▶ **Task to complete**: Could you filter the records below down to the lines that include the word "remote"?

Saved entries:
============
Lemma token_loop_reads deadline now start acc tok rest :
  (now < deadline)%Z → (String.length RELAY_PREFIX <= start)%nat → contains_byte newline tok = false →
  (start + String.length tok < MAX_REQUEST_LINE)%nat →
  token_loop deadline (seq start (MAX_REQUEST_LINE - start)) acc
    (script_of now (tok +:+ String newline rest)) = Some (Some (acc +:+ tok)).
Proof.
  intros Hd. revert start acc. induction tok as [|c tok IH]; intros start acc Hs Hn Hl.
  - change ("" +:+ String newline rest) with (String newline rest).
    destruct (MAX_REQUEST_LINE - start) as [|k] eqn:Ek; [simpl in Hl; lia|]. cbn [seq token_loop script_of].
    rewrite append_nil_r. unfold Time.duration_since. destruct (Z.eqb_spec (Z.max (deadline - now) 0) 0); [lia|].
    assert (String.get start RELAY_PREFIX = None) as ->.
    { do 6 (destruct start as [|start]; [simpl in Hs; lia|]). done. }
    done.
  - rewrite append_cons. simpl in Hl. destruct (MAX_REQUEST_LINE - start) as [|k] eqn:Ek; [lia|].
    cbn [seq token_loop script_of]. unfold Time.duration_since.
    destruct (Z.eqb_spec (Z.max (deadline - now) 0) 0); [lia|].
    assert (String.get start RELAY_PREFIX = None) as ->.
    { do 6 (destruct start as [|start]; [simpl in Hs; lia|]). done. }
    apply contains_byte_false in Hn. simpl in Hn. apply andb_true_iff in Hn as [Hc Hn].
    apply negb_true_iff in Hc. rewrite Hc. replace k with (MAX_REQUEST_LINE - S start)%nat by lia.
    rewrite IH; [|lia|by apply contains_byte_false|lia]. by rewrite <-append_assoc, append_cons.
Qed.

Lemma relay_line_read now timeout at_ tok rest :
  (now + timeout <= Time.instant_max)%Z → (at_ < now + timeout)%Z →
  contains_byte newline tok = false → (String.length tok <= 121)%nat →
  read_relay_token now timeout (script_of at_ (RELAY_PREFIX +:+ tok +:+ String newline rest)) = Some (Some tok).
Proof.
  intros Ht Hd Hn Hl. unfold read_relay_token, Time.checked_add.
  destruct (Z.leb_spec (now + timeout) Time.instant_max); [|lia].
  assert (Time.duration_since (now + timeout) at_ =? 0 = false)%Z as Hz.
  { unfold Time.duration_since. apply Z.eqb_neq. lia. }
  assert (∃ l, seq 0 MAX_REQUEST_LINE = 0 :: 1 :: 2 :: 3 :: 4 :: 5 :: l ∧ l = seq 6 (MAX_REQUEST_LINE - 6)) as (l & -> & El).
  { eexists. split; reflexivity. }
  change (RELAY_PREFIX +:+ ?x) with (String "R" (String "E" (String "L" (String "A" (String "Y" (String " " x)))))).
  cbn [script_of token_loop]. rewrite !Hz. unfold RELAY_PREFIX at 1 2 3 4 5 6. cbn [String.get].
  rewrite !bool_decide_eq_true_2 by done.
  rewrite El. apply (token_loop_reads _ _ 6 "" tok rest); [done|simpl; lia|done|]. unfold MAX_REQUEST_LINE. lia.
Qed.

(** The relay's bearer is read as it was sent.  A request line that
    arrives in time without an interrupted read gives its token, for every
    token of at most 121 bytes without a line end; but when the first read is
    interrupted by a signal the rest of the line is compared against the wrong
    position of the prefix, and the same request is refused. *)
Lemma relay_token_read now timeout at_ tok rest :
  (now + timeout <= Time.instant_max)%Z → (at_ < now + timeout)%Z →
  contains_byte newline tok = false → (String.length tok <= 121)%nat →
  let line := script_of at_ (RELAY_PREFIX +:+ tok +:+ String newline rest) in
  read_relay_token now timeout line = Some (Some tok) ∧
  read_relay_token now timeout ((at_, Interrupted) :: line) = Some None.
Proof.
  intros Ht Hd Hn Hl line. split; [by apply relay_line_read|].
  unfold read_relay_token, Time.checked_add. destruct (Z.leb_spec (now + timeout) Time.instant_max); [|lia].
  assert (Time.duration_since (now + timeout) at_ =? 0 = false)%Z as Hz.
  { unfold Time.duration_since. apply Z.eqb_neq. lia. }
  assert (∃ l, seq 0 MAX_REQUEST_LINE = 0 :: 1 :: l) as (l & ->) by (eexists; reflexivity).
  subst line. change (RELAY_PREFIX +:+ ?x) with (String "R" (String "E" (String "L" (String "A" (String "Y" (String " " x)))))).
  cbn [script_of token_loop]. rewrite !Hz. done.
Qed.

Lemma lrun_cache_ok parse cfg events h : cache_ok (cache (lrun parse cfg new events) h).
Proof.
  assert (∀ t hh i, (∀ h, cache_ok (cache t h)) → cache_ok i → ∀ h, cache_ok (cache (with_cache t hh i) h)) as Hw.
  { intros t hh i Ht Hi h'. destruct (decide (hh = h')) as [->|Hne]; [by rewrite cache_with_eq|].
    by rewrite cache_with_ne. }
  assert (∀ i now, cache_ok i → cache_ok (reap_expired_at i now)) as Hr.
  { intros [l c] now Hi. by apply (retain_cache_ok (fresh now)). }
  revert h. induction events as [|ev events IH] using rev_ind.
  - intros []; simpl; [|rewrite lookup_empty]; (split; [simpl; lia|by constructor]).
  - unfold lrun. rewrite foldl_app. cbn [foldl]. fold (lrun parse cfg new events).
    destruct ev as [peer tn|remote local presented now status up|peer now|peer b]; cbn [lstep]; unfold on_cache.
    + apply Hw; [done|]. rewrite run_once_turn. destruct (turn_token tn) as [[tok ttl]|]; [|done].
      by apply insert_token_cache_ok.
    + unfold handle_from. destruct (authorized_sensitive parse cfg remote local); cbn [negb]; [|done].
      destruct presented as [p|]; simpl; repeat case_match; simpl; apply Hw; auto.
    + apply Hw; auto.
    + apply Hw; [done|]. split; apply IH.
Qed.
============
▶ **Written answer**:
    destruct ev as [peer tn|remote local presented now status up|peer now|peer b]; cbn [lstep]; unfold on_cache.
    + unfold handle_from. destruct (authorized_sensitive parse cfg remote local); cbn [negb]; [|done].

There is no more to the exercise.